Monthly Archives: May 2018
Tuesday, May 22nd, 2018
May. 22 – Governor Jerry Brown relied on isolated negative factors to support his conclusion that Leslie Van Houten posed an unreasonable risk if released on parole, according to a court filing made by her attorneys in response to one made by the state’s Attorney General’s office three weeks ago.
On May 3, Deputy Attorney General Jill Vander Borght defended Brown, asserting his decision relied on both the murders and Van Houten’s minimization of her role in them. Vander Borght argued that Brown had broad discretion while considering parole suitability and that the record supported his position.
In response, Van Houten’s attorneys, Richard Pfeiffer and Nancy Tetreault, filed a 39-page traverse, arguing dissonance between the record and Brown’s conclusions.
“Under the law, the standard for parole suitability must be the same for Leslie Van Houten as it is for all other inmates in California,” wrote Tetreault. “She cannot be denied parole because she is tainted by the stigma of Charles Manson. [She] must be viewed for her own conduct involving the commitment offenses, and not judged by the conduct of Manson.”
Saturday, May 19th, 2018
BEAUSOLEIL PAROLE HEARING ADVANCED ONE YEAR
May 19 – Bobby Beausoleil’s parole hearing, tentatively scheduled for October of 2019, has moved up to January. Beausoleil last appeared before the California Board of Parole Hearings on October 13, 2016 and was denied parole for three years.
Beausoleil petitioned to have his hearing date moved up. In April, the board approved the request and a hearing has now been scheduled for Thursday, January 3, 2019.
Beausoleil, now 70, has been incarcerated since June 23, 1970, serving a term of 7-years-to-life, for the 1969 murder of musician Gary Hinman. He was tried twice, the first resulting in hung jury and the second, a conviction. He was sentenced to death on April 15, 1970, but saw that sentence commuted to life when the death penalty was briefly outlawed.
He has been found unsuitable for parole 18 times since becoming eligible in 1976.
Tuesday, May 15th, 2018
DAVIS PAROLE HEARING POSTPONED ONE YEAR
May 15 – Bruce Davis’ parole hearing, scheduled for August 1, has been postponed. On May 2, Davis voluntarily waived his right to a hearing for one year, according to the California Department of Corrections.
According to his attorney, Michael Beckman, Davis will undergo hip replacement surgery and elected to postpone the hearing because he was uncertain when it would happen or how long the recovery time would be.
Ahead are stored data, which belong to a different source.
Lemma keeps_segment c i a : keeps e (kept c i) (process_segment e i a do_load) (fun _ => kept c (S i)).
Proof.
  unfold process_segment. eapply keeps_bind; [apply flash_read_bytes|]. intros bs. apply keeps_pure. intros Hbs. cbv zeta. set (h := segment_header bs).
  assert (0 <= load_addr h < 4294967296 /\ 0 <= data_len h < 4294967296) as [Hla Hdl] by (split; by apply at32_bounds).
  set (D d := kept c i d /\ segments d !! i = Some h).
  eapply keeps_bind; [apply (keeps_try e (kept c i) D)|].
  { intros d d' [Hc Hr]. unfold put_segment. destruct (Nat.ltb_spec i (length (segments d))); [|done]. intros [= <-]. split; cbn.
    - split; [done|]. intros j h' Hj. cbn. rewrite list_lookup_insert_ne by lia. by apply Hr.
    - by apply list_lookup_insert_eq. }
  cbv beta. intros _. eapply keeps_bind; [apply quiet_hash_bytes|]; cbv beta; intros _. eapply keeps_bind; [apply (keeps_header h _ D); by intros d|]; cbv beta; intros _. apply keeps_pure. intros Hlen.
  eapply keeps_bind; [apply keeps_check|]; cbv beta; intros _. apply keeps_pure. intros Hm%Z.eqb_eq.
  eapply keeps_bind; [by apply keeps_loadable|]. intros ok. apply keeps_pure. intros Hok.
  eapply keeps_bind; [apply keeps_check|]; cbv beta; intros _. apply keeps_pure. intros Hst. specialize (Hok Hst).
  eapply keeps_bind; [apply quiet_chunk_loop; [done|lia|done|exact Hok]|]; cbv beta; intros _. eapply keeps_post; [|apply quiet_ret].
  intros _ d [[Hc Hr] Hi]. split; [done|]. intros j h' Hj Hh. destruct (decide (j = i)) as [->|]; [|apply (Hr j); [lia|done]].
  rewrite Hi in Hh. injection Hh as <-. intros Hd Hs _. by apply Hok; rewrite Hd, Hs.
Qed.

Lemma keeps_segment_loop c n i a : keeps e (kept c i) (segment_loop e n i a do_load) (fun _ => kept c (i + n)).
Proof.
  revert i a. induction n as [|n IH]; intros i a; cbn [segment_loop].
  - rewrite Nat.add_0_r. apply quiet_ret.
  - eapply keeps_bind; [apply keeps_segment|]. intros len. eapply keeps_bind; [apply (keeps_try e _ (kept c (S i)))|].
    + intros d d' Hd. unfold put_segment_data. destruct (_ <? _)%nat; [|done]. by intros [= <-].
    + cbv beta. intros _. replace (i + S n)%nat with (S i + n)%nat by lia. apply IH.
Qed.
Davis, 75, is serving a life term at the California Men’s Colony in San Luis Obispo for his role in the 1969 murders of Gary Hinman and Donald “Shorty” Shea. He has previously been found suitable for parole in the past five consecutive hearings, but has seen all of those recommendations reversed by the governor during the executive review process.
His next hearing has tentatively been scheduled for August 2019.
Monday, May 7th, 2018
May. 7 – Governor Jerry Brown’s reversal of Leslie Van Houten’s 2017 parole grant was supported by the record and did not violate due process, according to a brief filed by the California attorney general’s office.
The California Board of Parole Hearings found Van Houten suitable for parole in September, but the decision was reversed by Governor Jerry Brown, who reasoned that the heinousness of the murders outweighed Van Houten’s positive prison record. Brown also accused Van Houten of downplaying her role in the murders, saying she attempted to shift blame to Charles Manson.
In January, Van Houten’s filed a writ of Habeas Corpus in Los Angeles Superior Court, challenging Brown’s reversal.
In March, Judge William Ryan ordered the attorney general to support Brown’s decision.
“The Governor’s decision satisfies state due process because some evidence supports his determination that Van Houten’s release to parole poses an unreasonable risk to public safety,” wrote Deputy Attorney General Jill Vander Borght in a response to the Superior Court, dated May 3. “Thus, the Governor’s decision must be upheld under the some evidence standard of review.”
Van Houten will have 30 days to file another brief with the court before a ruling is made.